### Work order
Transcribe, word for word and without additions, each line below from the one containing "i < - Z.of_nat" through the one containing "destruct (Z.of_nat (List.length xs) <=? i)", both ends included.

Records provided section start

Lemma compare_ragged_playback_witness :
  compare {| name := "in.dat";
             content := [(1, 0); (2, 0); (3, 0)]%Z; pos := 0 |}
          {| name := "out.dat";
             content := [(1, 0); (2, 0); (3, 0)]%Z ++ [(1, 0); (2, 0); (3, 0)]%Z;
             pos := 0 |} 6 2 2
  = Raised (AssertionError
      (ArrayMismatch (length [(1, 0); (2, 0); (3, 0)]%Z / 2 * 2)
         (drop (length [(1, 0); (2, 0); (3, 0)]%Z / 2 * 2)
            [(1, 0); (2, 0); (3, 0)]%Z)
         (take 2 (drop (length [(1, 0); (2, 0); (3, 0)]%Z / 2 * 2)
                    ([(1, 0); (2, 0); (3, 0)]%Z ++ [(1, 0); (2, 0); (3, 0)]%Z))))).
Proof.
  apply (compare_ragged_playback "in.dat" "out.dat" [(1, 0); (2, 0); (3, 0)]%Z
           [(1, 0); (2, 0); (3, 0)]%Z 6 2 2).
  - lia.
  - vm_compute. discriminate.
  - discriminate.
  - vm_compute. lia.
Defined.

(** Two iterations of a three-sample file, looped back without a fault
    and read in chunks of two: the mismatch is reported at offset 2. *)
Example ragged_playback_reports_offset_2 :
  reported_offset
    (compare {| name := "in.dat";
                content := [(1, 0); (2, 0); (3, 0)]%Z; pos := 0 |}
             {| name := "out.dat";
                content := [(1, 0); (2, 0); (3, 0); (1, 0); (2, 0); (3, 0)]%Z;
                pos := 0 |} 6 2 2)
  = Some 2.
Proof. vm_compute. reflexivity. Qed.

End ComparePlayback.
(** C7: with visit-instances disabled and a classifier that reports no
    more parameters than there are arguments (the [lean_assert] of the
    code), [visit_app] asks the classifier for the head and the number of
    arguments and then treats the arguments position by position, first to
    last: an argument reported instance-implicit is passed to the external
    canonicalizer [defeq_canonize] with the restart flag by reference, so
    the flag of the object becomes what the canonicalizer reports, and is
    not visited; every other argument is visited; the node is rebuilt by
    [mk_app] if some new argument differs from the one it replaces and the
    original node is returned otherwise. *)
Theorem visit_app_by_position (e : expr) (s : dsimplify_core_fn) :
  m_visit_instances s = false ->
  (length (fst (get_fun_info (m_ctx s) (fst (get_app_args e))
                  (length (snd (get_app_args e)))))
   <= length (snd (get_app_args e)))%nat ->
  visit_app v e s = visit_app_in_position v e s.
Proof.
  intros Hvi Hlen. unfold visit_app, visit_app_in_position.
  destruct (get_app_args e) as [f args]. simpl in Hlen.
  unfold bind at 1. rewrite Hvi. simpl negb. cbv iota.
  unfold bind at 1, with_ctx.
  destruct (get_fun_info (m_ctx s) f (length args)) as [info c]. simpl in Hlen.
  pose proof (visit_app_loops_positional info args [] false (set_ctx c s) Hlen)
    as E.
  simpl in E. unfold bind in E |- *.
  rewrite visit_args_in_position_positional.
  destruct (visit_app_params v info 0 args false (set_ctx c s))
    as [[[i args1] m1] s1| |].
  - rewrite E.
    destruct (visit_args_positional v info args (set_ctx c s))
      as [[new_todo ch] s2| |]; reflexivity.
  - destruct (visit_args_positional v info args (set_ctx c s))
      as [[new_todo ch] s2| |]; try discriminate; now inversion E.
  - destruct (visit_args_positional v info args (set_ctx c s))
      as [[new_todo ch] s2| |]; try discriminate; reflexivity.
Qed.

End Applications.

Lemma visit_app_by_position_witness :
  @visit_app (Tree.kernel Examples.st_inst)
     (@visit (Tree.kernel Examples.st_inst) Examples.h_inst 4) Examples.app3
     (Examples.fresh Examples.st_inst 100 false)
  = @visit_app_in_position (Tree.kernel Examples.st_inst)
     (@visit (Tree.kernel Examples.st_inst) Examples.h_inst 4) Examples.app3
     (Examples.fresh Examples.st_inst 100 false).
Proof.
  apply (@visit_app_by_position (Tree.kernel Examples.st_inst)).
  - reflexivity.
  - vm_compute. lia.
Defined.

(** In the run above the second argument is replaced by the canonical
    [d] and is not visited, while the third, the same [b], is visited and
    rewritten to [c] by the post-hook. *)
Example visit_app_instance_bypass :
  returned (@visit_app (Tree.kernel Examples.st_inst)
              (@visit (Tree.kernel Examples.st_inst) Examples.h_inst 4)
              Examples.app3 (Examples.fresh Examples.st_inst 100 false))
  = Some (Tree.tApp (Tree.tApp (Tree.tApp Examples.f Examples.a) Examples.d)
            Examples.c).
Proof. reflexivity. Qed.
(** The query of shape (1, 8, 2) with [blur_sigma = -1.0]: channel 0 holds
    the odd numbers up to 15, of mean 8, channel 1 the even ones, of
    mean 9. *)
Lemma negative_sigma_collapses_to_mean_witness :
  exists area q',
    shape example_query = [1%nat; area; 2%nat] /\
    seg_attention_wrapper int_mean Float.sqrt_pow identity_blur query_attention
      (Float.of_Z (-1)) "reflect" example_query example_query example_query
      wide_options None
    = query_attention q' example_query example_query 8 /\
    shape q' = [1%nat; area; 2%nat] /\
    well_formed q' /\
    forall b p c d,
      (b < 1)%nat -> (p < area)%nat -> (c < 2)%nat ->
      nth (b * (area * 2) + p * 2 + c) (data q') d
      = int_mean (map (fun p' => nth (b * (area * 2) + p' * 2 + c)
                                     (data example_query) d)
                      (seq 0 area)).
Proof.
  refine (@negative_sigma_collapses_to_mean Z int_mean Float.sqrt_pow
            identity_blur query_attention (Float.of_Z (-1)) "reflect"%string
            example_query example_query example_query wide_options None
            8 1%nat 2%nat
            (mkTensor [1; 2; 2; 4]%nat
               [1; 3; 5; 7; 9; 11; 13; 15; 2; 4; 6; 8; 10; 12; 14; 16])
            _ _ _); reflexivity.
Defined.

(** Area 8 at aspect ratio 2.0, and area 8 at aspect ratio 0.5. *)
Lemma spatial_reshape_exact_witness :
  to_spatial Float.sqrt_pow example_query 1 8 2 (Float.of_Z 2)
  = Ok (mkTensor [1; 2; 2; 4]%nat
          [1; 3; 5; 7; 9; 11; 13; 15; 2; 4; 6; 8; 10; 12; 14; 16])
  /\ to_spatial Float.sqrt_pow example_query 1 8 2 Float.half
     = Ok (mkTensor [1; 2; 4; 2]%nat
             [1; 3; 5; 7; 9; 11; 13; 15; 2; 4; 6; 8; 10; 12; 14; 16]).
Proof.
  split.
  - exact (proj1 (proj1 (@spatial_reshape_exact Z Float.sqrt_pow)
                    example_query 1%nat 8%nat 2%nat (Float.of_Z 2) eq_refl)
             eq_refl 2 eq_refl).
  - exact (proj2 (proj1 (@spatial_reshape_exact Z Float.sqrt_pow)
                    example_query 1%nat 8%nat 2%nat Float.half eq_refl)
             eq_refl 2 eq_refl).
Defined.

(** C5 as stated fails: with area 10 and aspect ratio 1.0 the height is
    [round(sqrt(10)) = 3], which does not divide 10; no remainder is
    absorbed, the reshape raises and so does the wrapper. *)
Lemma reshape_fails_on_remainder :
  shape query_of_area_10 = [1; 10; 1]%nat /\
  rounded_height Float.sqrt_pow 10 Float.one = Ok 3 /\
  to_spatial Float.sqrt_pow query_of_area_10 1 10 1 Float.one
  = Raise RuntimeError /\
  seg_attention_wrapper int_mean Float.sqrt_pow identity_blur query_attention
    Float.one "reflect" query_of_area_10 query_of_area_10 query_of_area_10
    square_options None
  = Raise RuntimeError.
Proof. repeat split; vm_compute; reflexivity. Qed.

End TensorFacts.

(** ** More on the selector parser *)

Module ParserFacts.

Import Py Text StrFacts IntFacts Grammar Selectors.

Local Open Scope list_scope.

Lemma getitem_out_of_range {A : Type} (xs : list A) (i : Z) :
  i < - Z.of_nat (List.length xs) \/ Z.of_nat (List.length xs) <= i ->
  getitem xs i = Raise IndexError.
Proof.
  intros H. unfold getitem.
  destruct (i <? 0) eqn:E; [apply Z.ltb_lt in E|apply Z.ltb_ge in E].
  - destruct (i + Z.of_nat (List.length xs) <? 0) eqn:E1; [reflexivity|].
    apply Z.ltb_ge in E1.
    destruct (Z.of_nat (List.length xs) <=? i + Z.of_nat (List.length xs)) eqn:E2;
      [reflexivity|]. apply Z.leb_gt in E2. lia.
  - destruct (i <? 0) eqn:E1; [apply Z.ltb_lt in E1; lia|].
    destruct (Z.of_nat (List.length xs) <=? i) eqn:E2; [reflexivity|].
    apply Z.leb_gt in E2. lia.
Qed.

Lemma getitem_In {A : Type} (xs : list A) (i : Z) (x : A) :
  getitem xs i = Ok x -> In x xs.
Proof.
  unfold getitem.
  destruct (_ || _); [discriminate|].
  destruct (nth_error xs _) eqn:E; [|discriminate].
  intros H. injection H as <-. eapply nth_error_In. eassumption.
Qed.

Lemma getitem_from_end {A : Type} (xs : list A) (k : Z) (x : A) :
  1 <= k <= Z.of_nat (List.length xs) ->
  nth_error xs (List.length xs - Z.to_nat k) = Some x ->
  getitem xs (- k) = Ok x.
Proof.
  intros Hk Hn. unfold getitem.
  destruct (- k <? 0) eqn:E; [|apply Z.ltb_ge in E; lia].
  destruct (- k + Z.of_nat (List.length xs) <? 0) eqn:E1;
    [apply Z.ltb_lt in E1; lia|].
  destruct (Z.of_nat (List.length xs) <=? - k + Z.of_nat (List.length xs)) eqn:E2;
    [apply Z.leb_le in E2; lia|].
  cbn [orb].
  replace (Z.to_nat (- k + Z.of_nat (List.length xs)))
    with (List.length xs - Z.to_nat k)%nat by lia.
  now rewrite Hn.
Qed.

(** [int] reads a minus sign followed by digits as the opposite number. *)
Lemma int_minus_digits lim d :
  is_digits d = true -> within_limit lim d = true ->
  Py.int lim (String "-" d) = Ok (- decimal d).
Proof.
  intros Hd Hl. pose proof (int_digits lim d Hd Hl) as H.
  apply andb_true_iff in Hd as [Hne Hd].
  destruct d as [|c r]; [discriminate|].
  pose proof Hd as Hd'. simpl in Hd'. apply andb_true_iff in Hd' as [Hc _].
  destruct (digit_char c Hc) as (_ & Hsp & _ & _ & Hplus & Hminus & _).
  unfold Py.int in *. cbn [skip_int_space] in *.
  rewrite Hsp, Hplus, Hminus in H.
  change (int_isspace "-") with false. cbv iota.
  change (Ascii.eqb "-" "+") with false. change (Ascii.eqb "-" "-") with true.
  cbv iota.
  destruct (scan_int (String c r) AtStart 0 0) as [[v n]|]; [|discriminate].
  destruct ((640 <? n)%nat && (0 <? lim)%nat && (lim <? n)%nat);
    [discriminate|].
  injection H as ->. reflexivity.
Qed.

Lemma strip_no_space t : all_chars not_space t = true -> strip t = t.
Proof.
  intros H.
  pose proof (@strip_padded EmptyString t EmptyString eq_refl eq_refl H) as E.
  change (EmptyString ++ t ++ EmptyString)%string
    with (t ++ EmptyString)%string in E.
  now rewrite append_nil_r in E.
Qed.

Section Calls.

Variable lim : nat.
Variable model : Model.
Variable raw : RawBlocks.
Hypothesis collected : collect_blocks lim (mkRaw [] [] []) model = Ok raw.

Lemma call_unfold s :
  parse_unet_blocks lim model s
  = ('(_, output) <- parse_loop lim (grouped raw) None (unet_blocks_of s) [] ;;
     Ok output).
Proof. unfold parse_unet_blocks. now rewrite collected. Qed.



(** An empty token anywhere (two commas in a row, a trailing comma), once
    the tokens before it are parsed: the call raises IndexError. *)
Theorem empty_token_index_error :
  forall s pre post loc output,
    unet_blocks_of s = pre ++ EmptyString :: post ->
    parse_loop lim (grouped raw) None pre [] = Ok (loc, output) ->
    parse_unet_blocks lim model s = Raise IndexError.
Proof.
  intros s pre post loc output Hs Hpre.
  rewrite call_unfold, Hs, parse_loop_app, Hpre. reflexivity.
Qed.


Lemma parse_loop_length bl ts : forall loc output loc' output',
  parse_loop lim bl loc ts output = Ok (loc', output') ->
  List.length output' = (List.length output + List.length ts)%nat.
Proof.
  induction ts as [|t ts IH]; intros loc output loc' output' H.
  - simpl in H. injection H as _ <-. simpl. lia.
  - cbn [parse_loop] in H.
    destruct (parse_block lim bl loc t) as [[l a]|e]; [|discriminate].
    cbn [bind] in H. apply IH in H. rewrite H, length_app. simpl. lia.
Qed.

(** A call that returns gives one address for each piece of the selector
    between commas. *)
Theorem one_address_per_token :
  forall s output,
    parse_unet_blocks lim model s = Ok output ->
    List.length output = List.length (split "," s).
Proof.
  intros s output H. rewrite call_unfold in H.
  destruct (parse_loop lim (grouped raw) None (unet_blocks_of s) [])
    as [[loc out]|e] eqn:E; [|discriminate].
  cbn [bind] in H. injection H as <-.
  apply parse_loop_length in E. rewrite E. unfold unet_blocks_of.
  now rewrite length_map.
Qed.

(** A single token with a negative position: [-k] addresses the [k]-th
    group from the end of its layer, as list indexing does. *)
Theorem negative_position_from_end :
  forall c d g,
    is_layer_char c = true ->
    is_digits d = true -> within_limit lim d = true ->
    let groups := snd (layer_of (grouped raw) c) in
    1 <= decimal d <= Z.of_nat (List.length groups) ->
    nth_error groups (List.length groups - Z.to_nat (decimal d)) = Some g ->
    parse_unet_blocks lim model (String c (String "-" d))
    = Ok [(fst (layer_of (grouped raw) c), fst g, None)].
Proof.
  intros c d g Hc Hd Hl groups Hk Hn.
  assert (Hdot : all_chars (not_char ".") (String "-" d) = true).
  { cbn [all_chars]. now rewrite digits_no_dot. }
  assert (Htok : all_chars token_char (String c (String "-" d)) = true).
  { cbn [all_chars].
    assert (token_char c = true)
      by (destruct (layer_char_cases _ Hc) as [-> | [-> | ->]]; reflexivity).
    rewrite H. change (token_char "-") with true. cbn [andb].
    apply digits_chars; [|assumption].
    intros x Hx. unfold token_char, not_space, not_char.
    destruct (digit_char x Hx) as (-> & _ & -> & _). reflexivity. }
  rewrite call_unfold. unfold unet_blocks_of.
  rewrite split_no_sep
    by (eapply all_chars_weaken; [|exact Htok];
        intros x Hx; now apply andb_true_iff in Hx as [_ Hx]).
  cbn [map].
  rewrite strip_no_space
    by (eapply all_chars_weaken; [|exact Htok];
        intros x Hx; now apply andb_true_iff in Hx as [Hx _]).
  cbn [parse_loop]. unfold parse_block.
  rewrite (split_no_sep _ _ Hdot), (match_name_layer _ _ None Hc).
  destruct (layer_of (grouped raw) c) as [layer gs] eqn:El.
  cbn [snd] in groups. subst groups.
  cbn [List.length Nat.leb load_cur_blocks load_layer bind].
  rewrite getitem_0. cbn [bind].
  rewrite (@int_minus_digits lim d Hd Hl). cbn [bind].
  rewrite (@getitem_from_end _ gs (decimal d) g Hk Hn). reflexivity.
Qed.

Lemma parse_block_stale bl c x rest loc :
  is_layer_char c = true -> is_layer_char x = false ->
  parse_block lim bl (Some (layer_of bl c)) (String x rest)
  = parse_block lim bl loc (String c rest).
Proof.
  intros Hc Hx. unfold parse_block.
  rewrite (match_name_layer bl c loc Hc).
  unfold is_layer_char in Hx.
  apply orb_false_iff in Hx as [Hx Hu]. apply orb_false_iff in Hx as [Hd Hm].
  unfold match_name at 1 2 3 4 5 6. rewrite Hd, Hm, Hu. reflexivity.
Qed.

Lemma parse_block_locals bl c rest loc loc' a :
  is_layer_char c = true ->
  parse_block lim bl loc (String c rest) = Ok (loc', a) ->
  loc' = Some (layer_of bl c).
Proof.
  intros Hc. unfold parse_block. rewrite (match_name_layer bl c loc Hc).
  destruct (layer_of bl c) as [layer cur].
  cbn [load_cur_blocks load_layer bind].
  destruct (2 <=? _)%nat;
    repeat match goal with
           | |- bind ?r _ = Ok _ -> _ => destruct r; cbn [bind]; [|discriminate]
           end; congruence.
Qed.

Records provided section end

### Answer to this task
  i < - Z.of_nat (List.length xs) \/ Z.of_nat (List.length xs) <= i ->
  getitem xs i = Raise IndexError.
Proof.
  intros H. unfold getitem.
  destruct (i <? 0) eqn:E; [apply Z.ltb_lt in E|apply Z.ltb_ge in E].
  - destruct (i + Z.of_nat (List.length xs) <? 0) eqn:E1; [reflexivity|].
    apply Z.ltb_ge in E1.
    destruct (Z.of_nat (List.length xs) <=? i + Z.of_nat (List.length xs)) eqn:E2;
      [reflexivity|]. apply Z.leb_gt in E2. lia.
  - destruct (i <? 0) eqn:E1; [apply Z.ltb_lt in E1; lia|].
    destruct (Z.of_nat (List.length xs) <=? i) eqn:E2; [reflexivity|].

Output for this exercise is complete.